▶ _ASSIGNMENT_: In the entries below, find the line with "[done | discriminate]." and the line with "by (intros ?%frame_key_inj; done).". Return those two lines and all lines between them, exactly.

━━ RECORD EXCERPTS

(** The lines of one frame after the frame pass. *)
Lemma set_frames_lines_of_frame bs : ∀ m fid,
  Forall (λ b, ∃ z, uniform b z) bs →
  fid ≠ 0 →
  (m !! frame_key fid = None →
   lines_of_frame fid (lines_of (set_frames m bs).1)
   = lines_of_frame fid (lines_of bs))
  ∧ (lines_of_frame fid (lines_of bs) = [] →
     lines_of_frame fid (lines_of (set_frames m bs).1) = [])
  ∧ (∀ url, m !! frame_key fid = Some url →
       lines_of_frame fid (lines_of bs) ≠ [] →
       lines_of_frame fid (lines_of (set_frames m bs).1)
       = frames_line fid :: frame_line fid url
         :: lines_of_frame fid (lines_of bs)).
Proof.
  induction bs as [|b0 bs IH]; intros m fid Hwf Hfid; [done|].
  apply Forall_cons in Hwf as [[z0 Hu0] Hwf].
  rewrite set_frames_cons. cbn zeta. cbn [fst].
  rewrite (scan_lines_uniform m b0 z0) by apply Hu0.
  rewrite !lines_of_frame_cons.
  rewrite (lines_of_frame_uniform b0 z0 fid Hu0).
  case_bool_decide as Htrig; cbn [fst snd].
  - destruct Htrig as (Hne & Hz0 & [url0 Hurl0]%elem_of_dom).
    rewrite (lines_of_frame_uniform _ z0 fid
               (declare_frame_uniform m b0 z0 Hu0)).
    destruct (IH (delete (frame_key z0) m) fid Hwf Hfid)
      as (Hnone & Hnil & Hsome).
    destruct (decide (z0 = fid)) as [->|Hz].
    + rewrite (Hnone (lookup_delete_eq _ _)).
      rewrite (declare_frame_lines m b0 fid url0 Hu0 Hurl0).
      split; [congruence|]. split.
      * intros Habs. destruct (getLines b0); [done | discriminate].
      * intros url Hurl _. by replace url with url0 by congruence.
    + assert (frame_key z0 ≠ frame_key fid) as Hk
        by (intros ?%frame_key_inj; done).
      rewrite lookup_delete_ne in Hnone by done.
      split; [exact Hnone|]. split; [exact Hnil|].
      intros url Hurl. apply Hsome. by rewrite lookup_delete_ne.
  - destruct (IH m fid Hwf Hfid) as (Hnone & Hnil & Hsome).
    rewrite !(lines_of_frame_uniform b0 z0 fid Hu0).
    destruct (decide (z0 = fid)) as [->|Hz]; [|done].
    split; [by intros ->%Hnone|]. split.
    + intros [-> Hb]%app_eq_nil. by rewrite (Hnil Hb).
    + intros url Hurl Hbefore.
      destruct (getLines b0) as [|l0 ls0] eqn:Hb0; [by apply Hsome|].
      destruct Htrig. repeat split; [done..|].
      apply elem_of_dom. by eexists.
Qed.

━━━━

▶ _ANSWER SECTION_:
      * intros Habs. destruct (getLines b0); [done | discriminate].
      * intros url Hurl _. by replace url with url0 by congruence.
    + assert (frame_key z0 ≠ frame_key fid) as Hk
        by (intros ?%frame_key_inj; done).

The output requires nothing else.